** Exercise requirements **
Write the entries again exactly, with no line missing.

** Task data **
Lemma health_invariant_witness :
  ∃ m, begin_match 10 steady ["d"%string] = Some (inr m)
       ∧ Forall fresh (match_units m)
       ∧ Forall healthy (match_units m)
       ∧ healthy (Unit.take_hit swordsman 9).1.
Proof.
  eexists. split; [reflexivity|].
  destruct health_invariant as (_ & Hhit & _ & _ & _ & Hfresh & Hreach & _).
  split; [by apply (Hfresh 10%nat steady ["d"%string])|].
  split.
  - apply (Hreach steady _ Running).
    by apply (reach_begin steady 10 ["d"%string]).
  - apply Hhit. by vm_compute.
Defined.

(** Any number of upgrades, of any kind and size, on any weapon, leaves
    the effective crit of a unit within the cap. *)
Lemma upgrades_capped (ups : list (Upgrade.t * loc)) (ws : list Weapon.t)
    (u : Unit.t) :
  capped_unit ws u →
  capped_unit (foldl (λ ws' up, Upgrade.apply_at up.1 up.2 ws') ws ups) u.
Proof.
  revert ws. induction ups as [|[up l] ups IH]; intros ws Hu; [done|].
  simpl. apply IH. eapply capped_unit_rearmed; [|done].
  apply apply_at_length.
Qed.

(** C5: the effective crit of a unit that combines its base crit with a
    weapon's crit bonus is at most 0.75 (a unit that combines nothing
    has its base crit); every upgrade leaves a crit bonus that was at
    most 0.75 at most 0.75, and a crit upgrade makes it so whatever it
    was; both upgrade functions keep every weapon's crit bonus within
    0.75; no sequence of upgrades takes a unit's effective crit above
    0.75; and in every state of a match every unit's effective crit and
    every weapon's crit bonus is at most 0.75. *)
Theorem crit_cap :
  (∀ ws u w, Unit.armed ws u = Some w →
             PrimFloat.leb (Unit.effective_crit ws u) 0.75 = true)
  ∧ (∀ ws u, Unit.armed ws u = None →
             Unit.effective_crit ws u = Unit.crit u)
  ∧ (∀ up w, capped_weapon w → capped_weapon (Upgrade.apply up w))
  ∧ (∀ value label cost w,
       PrimFloat.leb
         (Weapon.crit_bonus
            (Upgrade.apply (Upgrade.mk (Upgrade.crit value) label cost) w))
         0.75 = true)
  ∧ (∀ upgrades stdin gold weapon owner ws stdout,
       Forall capped_weapon ws →
       Forall capped_weapon
         (shop_state (run_upgrade_shop upgrades stdin gold weapon owner ws
                                       stdout)))
  ∧ (∀ upgrades rs calls gold weapon ws,
       Forall capped_weapon ws →
       Forall capped_weapon
         (bought_state (ai_upgrade_weapon upgrades rs calls gold weapon ws)))
  ∧ (∀ ups ws u,
       capped_unit ws u →
       capped_unit (foldl (λ ws' up, Upgrade.apply_at up.1 up.2 ws') ws ups) u)
  ∧ (∀ rs m st,
       reachable rs m st →
       Forall (capped_unit (match_weapons m)) (match_units m)
       ∧ Forall capped_weapon (match_weapons m)).
Proof.
  split; [apply armed_capped|].
  split; [by intros ws u Hu; unfold Unit.effective_crit; rewrite Hu|].
  split; [apply apply_capped|]. split; [apply apply_crit_capped|].
  split; [|split; [|split; [apply upgrades_capped|]]].
  - intros upgrades stdin gold weapon owner ws stdout Hws.
    destruct (run_upgrade_shop_invariant (λ _ ws', Forall capped_weapon ws')
                upgrades weapon owner
                (λ _ ws' up Hws' _ _, apply_at_capped up weapon ws' Hws')
                stdin gold ws stdout Hws) as (g & Hws' & _).
    done.
  - intros upgrades rs calls gold weapon ws Hws.
    destruct (ai_upgrade_weapon_invariant (λ _ ws', Forall capped_weapon ws')
                upgrades rs weapon
                (λ _ ws' up Hws' _ _, apply_at_capped up weapon ws' Hws')
                calls gold ws Hws) as (g & Hws' & _).
    done.
  - intros rs m st Hm. by destruct (reachable_sound rs m st Hm).
Qed.

Lemma crit_cap_witness :
  Unit.armed [Weapon.mk 0 0.9 0] (create_hero "Hero" 0%nat)
  = Some (Weapon.mk 0 0.9 0)
  ∧ PrimFloat.leb
      (Unit.effective_crit [Weapon.mk 0 0.9 0] (create_hero "Hero" 0%nat))
      0.75 = true.
Proof.
  split; [reflexivity|].
  apply (proj1 crit_cap [Weapon.mk 0 0.9 0] (create_hero "Hero" 0%nat)
               (Weapon.mk 0 0.9 0)).
  reflexivity.
Defined.

(** ** The gold *)

(** C10: started with gold that is not negative, each of the two shops
    and of the two automated buyers returns gold that is not negative,
    whatever the tables, the input and the draws are (each subtracts a
    cost only after finding it within the gold); the automated unit
    buyer does return, within [MAX_UNITS * k] passes of its loop, when
    the generator draws a cheapest unit at least once in any [k] draws;
    and in every state a match goes through, both balances are not
    negative. *)
Theorem gold_never_negative :
  (∀ catalog stdin gold team us stdout g,
     0 ≤ gold →
     shop_result (run_prematch_shop catalog stdin gold team us stdout) = inr g →
     0 ≤ g)
  ∧ (∀ upgrades stdin gold weapon owner ws stdout g,
       0 ≤ gold →
       shop_result (run_upgrade_shop upgrades stdin gold weapon owner ws stdout)
       = inr g →
       0 ≤ g)
  ∧ (∀ fuel catalog rs calls gold team us bought g,
       0 ≤ gold →
       ai_buy_units fuel catalog rs calls gold team us = Some bought →
       bought_result bought = inr g →
       0 ≤ g)
  ∧ (∀ upgrades rs calls gold weapon ws,
       0 ≤ gold →
       ∃ g, bought_result (ai_upgrade_weapon upgrades rs calls gold weapon ws)
            = inr g ∧ 0 ≤ g)
  ∧ (∀ catalog rs k fuel calls gold team us,
       patient rs catalog k →
       (MAX_UNITS * k ≤ fuel)%nat →
       is_Some (ai_buy_units fuel catalog rs calls gold team us))
  ∧ (∀ rs m st, reachable rs m st → 0 ≤ player_gold m ∧ 0 ≤ enemy_gold m).
Proof.
  split; [|split; [|split; [|split; [|split]]]].
  - intros catalog stdin gold team us stdout g Hgold Hg.
    destruct (run_prematch_shop_invariant (λ gold' _ _, 0 ≤ gold') catalog)
      with stdin gold team us stdout as (g' & Hg' & Hresult);
      [intros; lia|done|].
    by rewrite (Hresult g Hg).
  - intros upgrades stdin gold weapon owner ws stdout g Hgold Hg.
    destruct (run_upgrade_shop_invariant (λ gold' _, 0 ≤ gold') upgrades
                weapon owner)
      with stdin gold ws stdout as (g' & Hg' & Hresult);
      [intros; lia|done|].
    by rewrite (Hresult g Hg).
  - intros fuel catalog rs calls gold team us bought g Hgold Hbought Hg.
    destruct (ai_buy_units_invariant (λ gold' _ _, 0 ≤ gold') catalog rs)
      with fuel calls gold team us bought as (g' & Hg' & Hresult);
      [intros; lia|done|done|].
    by rewrite (Hresult g Hg).
  - intros upgrades rs calls gold weapon ws Hgold.
    destruct (ai_upgrade_weapon_invariant (λ gold' _, 0 ≤ gold') upgrades rs
                weapon)
      with calls gold ws as (g' & Hg' & Hresult);
      [intros; lia|done|].
    by exists g'.
  - intros catalog rs k fuel calls gold team us Hpatient Hfuel.
    apply (ai_buy_units_returns catalog rs k Hpatient MAX_UNITS); [lia|done].
  - intros rs m st Hm. by destruct (reachable_sound rs m st Hm).
Qed.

** Solution below **
Lemma health_invariant_witness :
  ∃ m, begin_match 10 steady ["d"%string] = Some (inr m)
       ∧ Forall fresh (match_units m)
       ∧ Forall healthy (match_units m)
       ∧ healthy (Unit.take_hit swordsman 9).1.
Proof.
  eexists. split; [reflexivity|].
  destruct health_invariant as (_ & Hhit & _ & _ & _ & Hfresh & Hreach & _).
  split; [by apply (Hfresh 10%nat steady ["d"%string])|].
  split.
  - apply (Hreach steady _ Running).
    by apply (reach_begin steady 10 ["d"%string]).
  - apply Hhit. by vm_compute.
Defined.

(** Any number of upgrades, of any kind and size, on any weapon, leaves
    the effective crit of a unit within the cap. *)
Lemma upgrades_capped (ups : list (Upgrade.t * loc)) (ws : list Weapon.t)
    (u : Unit.t) :
  capped_unit ws u →
  capped_unit (foldl (λ ws' up, Upgrade.apply_at up.1 up.2 ws') ws ups) u.
Proof.
  revert ws. induction ups as [|[up l] ups IH]; intros ws Hu; [done|].
  simpl. apply IH. eapply capped_unit_rearmed; [|done].
  apply apply_at_length.
Qed.

(** C5: the effective crit of a unit that combines its base crit with a
    weapon's crit bonus is at most 0.75 (a unit that combines nothing
    has its base crit); every upgrade leaves a crit bonus that was at
    most 0.75 at most 0.75, and a crit upgrade makes it so whatever it
    was; both upgrade functions keep every weapon's crit bonus within
    0.75; no sequence of upgrades takes a unit's effective crit above
    0.75; and in every state of a match every unit's effective crit and
    every weapon's crit bonus is at most 0.75. *)
Theorem crit_cap :
  (∀ ws u w, Unit.armed ws u = Some w →
             PrimFloat.leb (Unit.effective_crit ws u) 0.75 = true)
  ∧ (∀ ws u, Unit.armed ws u = None →
             Unit.effective_crit ws u = Unit.crit u)
  ∧ (∀ up w, capped_weapon w → capped_weapon (Upgrade.apply up w))
  ∧ (∀ value label cost w,
       PrimFloat.leb
         (Weapon.crit_bonus
            (Upgrade.apply (Upgrade.mk (Upgrade.crit value) label cost) w))
         0.75 = true)
  ∧ (∀ upgrades stdin gold weapon owner ws stdout,
       Forall capped_weapon ws →
       Forall capped_weapon
         (shop_state (run_upgrade_shop upgrades stdin gold weapon owner ws
                                       stdout)))
  ∧ (∀ upgrades rs calls gold weapon ws,
       Forall capped_weapon ws →
       Forall capped_weapon
         (bought_state (ai_upgrade_weapon upgrades rs calls gold weapon ws)))
  ∧ (∀ ups ws u,
       capped_unit ws u →
       capped_unit (foldl (λ ws' up, Upgrade.apply_at up.1 up.2 ws') ws ups) u)
  ∧ (∀ rs m st,
       reachable rs m st →
       Forall (capped_unit (match_weapons m)) (match_units m)
       ∧ Forall capped_weapon (match_weapons m)).
Proof.
  split; [apply armed_capped|].
  split; [by intros ws u Hu; unfold Unit.effective_crit; rewrite Hu|].
  split; [apply apply_capped|]. split; [apply apply_crit_capped|].
  split; [|split; [|split; [apply upgrades_capped|]]].
  - intros upgrades stdin gold weapon owner ws stdout Hws.
    destruct (run_upgrade_shop_invariant (λ _ ws', Forall capped_weapon ws')
                upgrades weapon owner
                (λ _ ws' up Hws' _ _, apply_at_capped up weapon ws' Hws')
                stdin gold ws stdout Hws) as (g & Hws' & _).
    done.
  - intros upgrades rs calls gold weapon ws Hws.
    destruct (ai_upgrade_weapon_invariant (λ _ ws', Forall capped_weapon ws')
                upgrades rs weapon
                (λ _ ws' up Hws' _ _, apply_at_capped up weapon ws' Hws')
                calls gold ws Hws) as (g & Hws' & _).
    done.
  - intros rs m st Hm. by destruct (reachable_sound rs m st Hm).
Qed.

Lemma crit_cap_witness :
  Unit.armed [Weapon.mk 0 0.9 0] (create_hero "Hero" 0%nat)
  = Some (Weapon.mk 0 0.9 0)
  ∧ PrimFloat.leb
      (Unit.effective_crit [Weapon.mk 0 0.9 0] (create_hero "Hero" 0%nat))
      0.75 = true.
Proof.
  split; [reflexivity|].
  apply (proj1 crit_cap [Weapon.mk 0 0.9 0] (create_hero "Hero" 0%nat)
               (Weapon.mk 0 0.9 0)).
  reflexivity.
Defined.

(** ** The gold *)

(** C10: started with gold that is not negative, each of the two shops
    and of the two automated buyers returns gold that is not negative,
    whatever the tables, the input and the draws are (each subtracts a
    cost only after finding it within the gold); the automated unit
    buyer does return, within [MAX_UNITS * k] passes of its loop, when
    the generator draws a cheapest unit at least once in any [k] draws;
    and in every state a match goes through, both balances are not
    negative. *)
Theorem gold_never_negative :
  (∀ catalog stdin gold team us stdout g,
     0 ≤ gold →
     shop_result (run_prematch_shop catalog stdin gold team us stdout) = inr g →
     0 ≤ g)
  ∧ (∀ upgrades stdin gold weapon owner ws stdout g,
       0 ≤ gold →
       shop_result (run_upgrade_shop upgrades stdin gold weapon owner ws stdout)
       = inr g →
       0 ≤ g)
  ∧ (∀ fuel catalog rs calls gold team us bought g,
       0 ≤ gold →
       ai_buy_units fuel catalog rs calls gold team us = Some bought →
       bought_result bought = inr g →
       0 ≤ g)
  ∧ (∀ upgrades rs calls gold weapon ws,
       0 ≤ gold →
       ∃ g, bought_result (ai_upgrade_weapon upgrades rs calls gold weapon ws)
            = inr g ∧ 0 ≤ g)
  ∧ (∀ catalog rs k fuel calls gold team us,
       patient rs catalog k →
       (MAX_UNITS * k ≤ fuel)%nat →
       is_Some (ai_buy_units fuel catalog rs calls gold team us))
  ∧ (∀ rs m st, reachable rs m st → 0 ≤ player_gold m ∧ 0 ≤ enemy_gold m).
Proof.
  split; [|split; [|split; [|split; [|split]]]].
  - intros catalog stdin gold team us stdout g Hgold Hg.
    destruct (run_prematch_shop_invariant (λ gold' _ _, 0 ≤ gold') catalog)
      with stdin gold team us stdout as (g' & Hg' & Hresult);
      [intros; lia|done|].
    by rewrite (Hresult g Hg).
  - intros upgrades stdin gold weapon owner ws stdout g Hgold Hg.
    destruct (run_upgrade_shop_invariant (λ gold' _, 0 ≤ gold') upgrades
                weapon owner)
      with stdin gold ws stdout as (g' & Hg' & Hresult);
      [intros; lia|done|].
    by rewrite (Hresult g Hg).
  - intros fuel catalog rs calls gold team us bought g Hgold Hbought Hg.
    destruct (ai_buy_units_invariant (λ gold' _ _, 0 ≤ gold') catalog rs)
      with fuel calls gold team us bought as (g' & Hg' & Hresult);
      [intros; lia|done|done|].
    by rewrite (Hresult g Hg).
  - intros upgrades rs calls gold weapon ws Hgold.
    destruct (ai_upgrade_weapon_invariant (λ gold' _, 0 ≤ gold') upgrades rs
                weapon)
      with calls gold ws as (g' & Hg' & Hresult);
      [intros; lia|done|].
    by exists g'.
  - intros catalog rs k fuel calls gold team us Hpatient Hfuel.
    apply (ai_buy_units_returns catalog rs k Hpatient MAX_UNITS); [lia|done].
  - intros rs m st Hm. by destruct (reachable_sound rs m st Hm).
Qed.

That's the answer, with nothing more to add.